Often your choice of niche will grow from a passion or understanding that you may already have, or perhaps from experience of a role within an organisation.

This is because specialism benefits from a laser-like focus and true interest in deep diving into specific knowledge. This provides the insights needed to be a successful specialist practitioner.

The key benefit of a niche specialism is ease of new client acquisition and marketing. Provide a good service as a taxi specialist, for example, and you’ll be recommended to other taxi drivers. Furthermore, advertising online is much easier than for a general practitioner, because you can target specific advertising keywords—or simply post for free in relevant groups on social media.

Specialist accounting also got a boost from the pandemic, when the world quickly learned that Zoom teleconferencing was a viable way to carry on doing business. Above all, clients are much happier to accept their accountant may not be local, creating the potential for online-only specialist practices with a national or even global client base.

Scaling back

Some practitioners have looked at the developments required in the coming years—and taken the decision to scale back, or at most maintain equilibrium with their existing setup. For sole practitioners in particular this is a viable way forward.

Ensuring profitability from existing clients is key. The Pareto Principle, known as the 80/20 rule, can provide a path forward, in that it’s likely a minority of a practice’s clients are providing the majority of its income. Identifying them becomes key, as does potentially cutting any dead wood.

Putting it another way, scaling back is less about aiming for a larger client list, as it is returning value per client.

Timekeeping software can be used to measure the amount of work individual clients require. Using this data, client fees can be renegotiated on a periodic basis. Client contracts shouldn’t be set to automatically rollover each year, but should be reviewed and renegotiated if required.

When it comes to the requirements of MTD ITSA and subsequently MTD for Corporation Tax, client continuation with your practice can be based on how willing they are to do the work of tasks like periodic reporting. Bookkeeping services via a third-party provider can be recommended to those that will struggle.

Technology can be used to automate wherever possible so that MTD is feasible for the client and accountant. AutoEntry can be used by the client to quickly extract the data from receipts, invoices and bank statements, for example. All clients need do is take a snapshot with their phone.

Selling up

As an alternative to scaling back in the face of a changing world of accounting, what might seem the most extreme possibility might be deployed: selling up. That might be selling your practice as an ongoing business concern, or selling your client list to another practice if the Gross Recurring Fees (GRF) are attractive enough.

While there are plenty of agents and brokers who specialise in selling practices, good advice for those intending to sell is to make the plans a reality sooner rather than later. With new client acquisition often ceasing to be a focus when a practice owner decides to sell, churn rates can rise, making the practice appear to be in decline. Any sale should be orderly and planned well in advance, with business as usual maintained until that point.

Technology at its heart

Whether you’re scaling up or scaling down, all the destinations we’ve discussed above have technology at their heart.

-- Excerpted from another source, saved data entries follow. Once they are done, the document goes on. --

(** * MCTS (Minecraft Terrain Studio): the batch pipeline of [mcts.py]

    A shallow embedding of the core of [mcts.py]: the coordinate
    partitioner inside [organize_by_region], the per-tile sample
    extraction of [process_tiff_simple], the region emission of
    [generate_mca_file] and [generate_mca_batch], the two stage functions
    [s1] and [s2] with their checkpoint handling, and the resume path
    ([get_existing_projects], [resume_project]).

    Python integers are unbounded, so they are [Z]; [>>] is [Z.shiftr]
    (a floor shift) and [&] is [Z.land].  A Python [dict] that the program
    iterates over is an insertion-ordered association list; the skip-set of
    region file names is a [gset string].  The external collaborators
    (rasterio, anvil, the wall clock, the interactive prompt) are type
    classes; what the stages find on disk is an argument of theirs. *)

From Stdlib Require Import Ascii.
From stdpp Require Import base numbers list strings gmap pretty sorting.

Local Open Scope Z_scope.

(** ** Insertion-ordered dictionaries

    A Python [dict] keeps its keys in insertion order; assigning to a key
    that is present replaces the value in place, assigning to a new key
    appends it. *)

Module PyDict.
Section Dict.
Context {K V : Type} `{EqDecision K}.
(** Lines 77-94 in terms of their two blocks. *)
Lemma step_exec_eq e a (slipped : bool) :
  step_exec e a slipped
  = let x := if slipped then negb (truthy a) else truthy a in
    let m := move e x in
    let t := tick (snd m) in
    ((state (snd t), fst m, fst t, ∅), snd t).
Proof.
  unfold step_exec. simpl.
  destruct (move e _) as [reward e1]. simpl. by destruct (tick e1).
Qed.

(** The move touches the chain position only. *)
Lemma move_frame e (x : bool) :
  iters (snd (move e x)) = iters e ∧
  max_iters (snd (move e x)) = max_iters e ∧
  np_random (snd (move e x)) = np_random e.
Proof. unfold move. by repeat case_if. Qed.

(** The counter touches the step counter only. *)
Lemma tick_state e : state (snd (tick e)) = state e.
Proof. unfold tick. by case_if. Qed.

(** The chain position stays on the chain. *)
Lemma reachable_state c e :
  1 ≤ c_n c → reachable rand mk_rng c e → 0 ≤ state e < c_n c.
Proof.
  intros Hn. induction 1 as [w|e a Hr IH|e Hr IH|e s w Hr IH].
  - simpl. lia.
  - apply reachable_configured in Hr as (Hcn & _).
    unfold_step. case_if; [done|]. case_draw rand e u g.
    repeat case_if; Z_bools; lia.
  - simpl. lia.
  - exact IH.
Qed.

(** The step counter stays below the budget. *)
Lemma reachable_iters c e :
  1 ≤ c_max_iters c → reachable rand mk_rng c e →
  0 ≤ iters e < c_max_iters c.
Proof.
  intros Hm. induction 1 as [w|e a Hr IH|e Hr IH|e s w Hr IH].
  - simpl. lia.
  - apply reachable_configured in Hr as (_ & _ & _ & _ & Hmax & _).
    unfold_step. case_if; [done|]. case_draw rand e u g.
    repeat case_if; Z_bools; lia.
  - exact IH.
  - exact IH.
Qed.

(** C1: a call of [step] with a requested action in {0,1} takes one draw
    [u] from the environment's generator; the executed action is the
    negation of the requested one when [u < slip] and the requested one
    otherwise; a backward move (1) pays [small] and returns to state 0, a
    forward move (0) below the last state pays 0 and advances by one, and a
    forward move on the last state pays [large] and stays. *)
Theorem step_executes c e a :
  reachable rand mk_rng c e → a = 0 ∨ a = 1 →
  ∃ (executed reward : Z) (done : bool) (e' : NChainEnv rng),
    step rand e a = (Return (state e', reward, done, ∅), e') ∧
    np_random e' = snd (rand (np_random e)) ∧
    ((fst (rand (np_random e)) < slip e)%Q → executed = 1 - a) ∧
    (¬ (fst (rand (np_random e)) < slip e)%Q → executed = a) ∧
    (executed = 1 → reward = small e ∧ state e' = 0) ∧
    (executed = 0 → state e < n e - 1 →
       reward = 0 ∧ state e' = state e + 1) ∧
    (executed = 0 → state e = n e - 1 →
       reward = large e ∧ state e' = state e).
Proof.
  intros Hr Ha. apply reachable_configured in Hr as Hc.
  rewrite (step_valid c e a Hc Ha).
  case_draw rand e u g. rewrite step_exec_eq. simpl.
  set (x := if Qltb u (slip e) then negb (truthy a) else truthy a).
  exists (if x then 1 else 0), (fst (move (set_np_random e g) x)),
    (fst (tick (snd (move (set_np_random e g) x)))),
    (snd (tick (snd (move (set_np_random e g) x)))).
  split; [reflexivity|].
  subst x. unfold move, tick.
  destruct (Qltb u (slip e)) eqn:Hslip; destruct Ha as [-> | ->]; simpl;
    repeat case_if; Z_bools; repeat split; intros;
    try done; try contradiction; lia.
Qed.

(** C2: a valid call of [step] increments [iters] by one after the move;
    [done] is returned true exactly when the incremented counter equals
    [max_iters], and then the counter is back at 0 when [step] returns;
    otherwise the counter keeps the incremented value. With a positive
    budget the counter of an environment in use therefore stays below
    [max_iters]: it never reaches [max_iters + 1]. *)
Theorem step_counts c e a :
  reachable rand mk_rng c e → a = 0 ∨ a = 1 →
  ∃ (obs reward : Z) (done : bool) (e' : NChainEnv rng),
    step rand e a = (Return (obs, reward, done, ∅), e') ∧
    (∃ executed : bool,
       e' = snd (tick (snd (move
              (set_np_random e (snd (rand (np_random e)))) executed)))) ∧
    (done = true ↔ iters e + 1 = max_iters e) ∧
    (done = true → iters e' = 0) ∧
    (done = false → iters e' = iters e + 1) ∧
    (1 ≤ max_iters e →
       0 ≤ iters e < max_iters e ∧ 0 ≤ iters e' < max_iters e ∧
       iters e' ≠ max_iters e + 1).
Proof.
  intros Hr Ha. apply reachable_configured in Hr as Hc.
  assert (1 ≤ max_iters e → 0 ≤ iters e < max_iters e) as Hb.
  { destruct Hc as (_ & _ & _ & _ & Hmax & _). rewrite Hmax. intros Hm.
    by apply (reachable_iters c e). }
  rewrite (step_valid c e a Hc Ha).
  case_draw rand e u g. rewrite step_exec_eq. simpl.
  set (x := if Qltb u (slip e) then negb (truthy a) else truthy a).
  set (e1 := snd (move (set_np_random e g) x)).
  exists (state (snd (tick e1))), (fst (move (set_np_random e g) x)),
    (fst (tick e1)), (snd (tick e1)).
  split; [reflexivity|]. split; [by exists x|].
  destruct (move_frame (set_np_random e g) x) as (Hi & Hm & _).
  fold e1 in Hi, Hm. simpl in Hi, Hm.
  unfold tick. simpl. rewrite Hi, Hm.
  destruct (iters e + 1 =? max_iters e) eqn:Hd; Z_bools; simpl;
    repeat split; intros; try done; lia.
Qed.

(** C3: a call of [step] with an action outside {0,1} fails the assertion
    of line 76 (the spec's InvalidAction) before anything else happens: the
    object after the call is the object before the call, in particular its
    chain position, its step counter and its generator. *)
Theorem step_invalid c e a :
  reachable rand mk_rng c e → a ≠ 0 → a ≠ 1 →
  step rand e a = (Raise AssertionError, e) ∧
  state (snd (step rand e a)) = state e ∧
  iters (snd (step rand e a)) = iters e ∧
  np_random (snd (step rand e a)) = np_random e.
Proof.
  intros Hr H0 H1. apply reachable_configured in Hr as Hc.
  assert (contains (action_space e) a = false) as Hna.
  { apply not_true_is_false. rewrite (contains_action c e a Hc). lia. }
  unfold step. by rewrite Hna.
Qed.

(** C4: [reset] sets the chain position to 0, returns 0 and leaves every
    other attribute as it was, the step counter and the generator among
    them. [seed] does not touch the counter either, and a call of [step]
    puts the counter back to 0 only together with [done = true], when the
    incremented counter equals [max_iters]; otherwise it increments the
    counter, or, when it raises, leaves it. *)
Theorem reset_frame e :
  reset e = (0, set_state e 0) ∧
  state (snd (reset e)) = 0 ∧
  iters (snd (reset e)) = iters e ∧
  np_random (snd (reset e)) = np_random e ∧
  (n (snd (reset e)) = n e ∧ slip (snd (reset e)) = slip e ∧
   small (snd (reset e)) = small e ∧ large (snd (reset e)) = large e ∧
   max_iters (snd (reset e)) = max_iters e ∧ P (snd (reset e)) = P e ∧
   action_space (snd (reset e)) = action_space e ∧
   observation_space (snd (reset e)) = observation_space e) ∧
  (∀ (s : option Z) (w : Z), iters (snd (seed mk_rng e s w)) = iters e) ∧
  (∀ a (r : outcome step_result) (e' : NChainEnv rng),
     step rand e a = (r, e') →
     (r = Raise AssertionError ∧ iters e' = iters e) ∨
     (∃ obs reward : Z, r = Return (obs, reward, false, ∅) ∧
        iters e + 1 ≠ max_iters e ∧ iters e' = iters e + 1) ∨
     (∃ obs reward : Z, r = Return (obs, reward, true, ∅) ∧
        iters e + 1 = max_iters e ∧ iters e' = 0)).
Proof.
  repeat split.
  intros a r e' Hstep. unfold step in Hstep.
  destruct (contains (action_space e) a).
  - simpl in Hstep. case_draw rand e u g.
    rewrite step_exec_eq in Hstep. simpl in Hstep.
    set (x := if Qltb u (slip e) then negb (truthy a) else truthy a) in *.
    destruct (move_frame (set_np_random e g) x) as (Hi & Hm & _).
    simpl in Hi, Hm. unfold tick in Hstep. simpl in Hstep.
    rewrite Hi, Hm in Hstep. right.
    destruct (iters e + 1 =? max_iters e) eqn:Hd; Z_bools;
      inversion Hstep; subst; simpl; [right | left];
      do 2 eexists; (split; [reflexivity|]); simpl; lia.
  - simpl in Hstep. inversion Hstep; subst. by left.
Qed.

(** C5: with a chain of at least one state, the chain position of an
    environment lies in [0, n): after construction and after any sequence
    of [step], [reset] and [seed] calls, whatever the generator draws. *)
Theorem state_in_range c e :
  1 ≤ c_n c → reachable rand mk_rng c e → 0 ≤ state e < n e.
Proof.
  intros Hn Hr. apply reachable_configured in Hr as Hc.
  destruct Hc as (-> & _). by apply reachable_state.
Qed.

(** C10: on the call of [step] that returns [done = true] the chain
    position is the one the move of that very call produced from the
    position before (0 after a backward move, one further or the last state
    after a forward move); the counter is back at 0, the position is not.
    The next call of [step] moves on from that position. *)
Theorem done_keeps_state c e a :
  reachable rand mk_rng c e → a = 0 ∨ a = 1 →
  iters e + 1 = max_iters e →
  ∃ (reward : Z) (e' : NChainEnv rng),
    let x := if Qltb (fst (rand (np_random e))) (slip e)
             then negb (truthy a) else truthy a in
    step rand e a = (Return (state e', reward, true, ∅), e') ∧
    state e' = (if x then 0
                else if state e <? n e - 1 then state e + 1 else state e) ∧
    iters e' = 0 ∧
    ∀ a2 : Z, a2 = 0 ∨ a2 = 1 →
      ∃ (r2 : Z) (d2 : bool) (e'' : NChainEnv rng),
        let x2 := if Qltb (fst (rand (np_random e'))) (slip e')
                  then negb (truthy a2) else truthy a2 in
        step rand e' a2 = (Return (state e'', r2, d2, ∅), e'') ∧
        state e'' = (if x2 then 0
                     else if state e' <? n e - 1 then state e' + 1
                          else state e').
Proof.
  intros Hr Ha Hd. apply reachable_configured in Hr as Hc.
  assert (reachable rand mk_rng c (snd (step rand e a))) as Hr'
    by by constructor.
  apply reachable_configured in Hr' as Hc'.
  rewrite (step_valid c e a Hc Ha) in Hc' |- *. cbv zeta in Hc' |- *.
  rewrite step_exec_eq in Hc' |- *. cbv zeta in Hc' |- *.
  cbn [fst snd] in Hc' |- *.
  set (x := if Qltb (fst (rand (np_random e))) (slip e)
            then negb (truthy a) else truthy a) in *.
  set (e0 := set_np_random e (snd (rand (np_random e)))) in *.
  destruct (move_frame e0 x) as (Hi & Hm & _). simpl in Hi, Hm.
  assert (tick (snd (move e0 x))
          = (true, set_iters (set_iters (snd (move e0 x)) (iters e + 1)) 0))
    as Ht.
  { unfold tick. simpl. rewrite Hi, Hm.
    by rewrite (proj2 (Z.eqb_eq _ _) Hd). }
  rewrite Ht in Hc' |- *. cbn [fst snd] in Hc' |- *.
  set (e' := set_iters (set_iters (snd (move e0 x)) (iters e + 1)) 0) in *.
  exists (fst (move e0 x)), e'.
  split; [reflexivity|]. split; [|split; [reflexivity|]].
  - subst e' e0. unfold move. by repeat case_if.
  - intros a2 Ha2. rewrite (step_valid c e' a2 Hc' Ha2). cbv zeta.
    rewrite step_exec_eq. cbv zeta. cbn [fst snd].
    set (x2 := if Qltb _ _ then _ else _).
    set (e1 := set_np_random e' _).
    exists (fst (move e1 x2)), (fst (tick (snd (move e1 x2)))),
      (snd (tick (snd (move e1 x2)))).
    split; [reflexivity|].
    assert (n e' = n e) as <-.
    { destruct Hc as (-> & _), Hc' as (-> & _). done. }
    subst e1. unfold tick, move. by repeat case_if.
Qed.

(** ** The table and the dynamics *)

Lemma reachable_P_at c e (s a : Z) :
  reachable rand mk_rng c e → 0 ≤ s < n e → a = 0 ∨ a = 1 →
  P_at e s a = Some (outcomes c s a).
Proof.
  intros Hr Hs Ha.
  apply reachable_configured in Hr as (Hn & _ & _ & _ & _ & _ & _ & HP).
  unfold P_at. rewrite HP. apply build_P_at; [lia | done].
Qed.

(** C7: for every state of the chain and each of the two actions, the
    table of a constructed environment holds a list of exactly two
    entries [(probability, next_state, reward, None)], with probabilities
    the float [1 - slip] and [slip]; for a slip probability between 0 and 1
    their sum, as a sum of floats, is 1.0. *)
Theorem table_two_outcomes c e (s a : Z) :
  reachable rand mk_rng c e → 0 ≤ s < n e → a = 0 ∨ a = 1 →
  ∃ (l : list transition) (s1 r1 s2 r2 : Z),
    P_at e s a = Some l ∧ length l = 2%nat ∧
    l = [(fsub 1 (slip e), s1, r1, tt); (slip e, s2, r2, tt)] ∧
    ((0 <= slip e <= 1)%Q → (fadd (fsub 1 (slip e)) (slip e) == 1)%Q).
Proof.
  intros Hr Hs Ha. rewrite (reachable_P_at c e s a Hr Hs Ha).
  apply reachable_configured in Hr as (_ & -> & _).
  unfold outcomes.
  destruct (s =? c_n c - 1), (a =? 0); simpl;
    do 5 eexists; (split; [reflexivity|]);
    (split; [reflexivity|]); (split; [reflexivity|]);
    apply fadd_fsub_one.
Qed.




(** ** A run without slip *)

Lemma no_slip (u t : Q) : (0 <= u)%Q → (t == 0)%Q → Qltb u t = false.
Proof.
  intros Hu Ht. apply Qltb_nlt. rewrite Ht. by apply Qle_not_lt.
Qed.

Lemma run_cons e a (rest : list Z) :
  run rand e (a :: rest)
  = fst (step rand e a) :: run rand (snd (step rand e a)) rest.
Proof. simpl. by destruct (step rand e a). Qed.
(** * CycloneDDS throughput benchmark: publisher and subscriber scripts

    A shallow embedding of [scripts/dds_pub.py] and [scripts/dds_sub.py].

    Conventions of the embedding.
    - Python [int] is [Z].  Python [float] is modelled by exact rationals
      [Q]: every finite binary64 value is a rational, and the rounding of
      the float operations is not modelled.  The non-finite floats appear
      where the scripts can meet them: [float('inf')], which the subscriber
      builds itself, is the constructor [Inf] of [pyfloat], and the values
      [inf], [-inf] and [nan] that [type=float] accepts for [--rate] and
      [--timeout] are constructors of [argfloat].  Where a statement turns
      on rounding, module [Binary64] evaluates the expression of the script
      in binary64 itself.
    - Python [/] is [truediv], which raises [ZeroDivisionError] on a zero
      divisor; exceptions are the [Raise] results of the [result] monad.
      Not modelled: the [OverflowError] of an int beyond the range of
      floats, and failures of [writer.write], [reader.take] and
      [time.sleep]; every statement is about runs in which these do not
      occur.
    - The environment is explicit: [time.perf_counter] reads an oracle
      [clock : nat -> Q] (the k-th call returns [clock k]), [reader.take]
      reads an oracle [transport : nat -> list sample], and every call
      that has an effect appends an [event] to the trace of the [World].
    - The [while] loop of the subscriber takes fuel; [None] means that the
      fuel ran out, never that the script stopped. *)

From Stdlib Require Import ZArith QArith Qminmax Lia Lqa.
From Stdlib.Strings Require Import Byte.
From Stdlib Require Floats.PrimFloat Floats.SpecFloat Floats.FloatOps.
From stdpp Require Import base option list.

Open Scope Q_scope.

Cloud accounting and practice management software is the basic requirement for a modern practice aiming for growth, while to free-up time for services like CAS or practice specialisms, automation tools such as AutoEntry are a fundamental necessity.

Why devote hours or days of work to drudge tasks like data entry when you or your staff could be using that time to grow the business—while demonstrating their expertise and passion?

Client engagement tools like GoProposal should be used to price consistently and end scope creep, allowing you to focus on maximising profits while supplying a dependable client service.

If you’re scaling back or aiming for higher value from clients, tools like Futrli are vital in being able to provide budgeting, prediction and reporting so that you and your clients know their position—and are able to act on that information.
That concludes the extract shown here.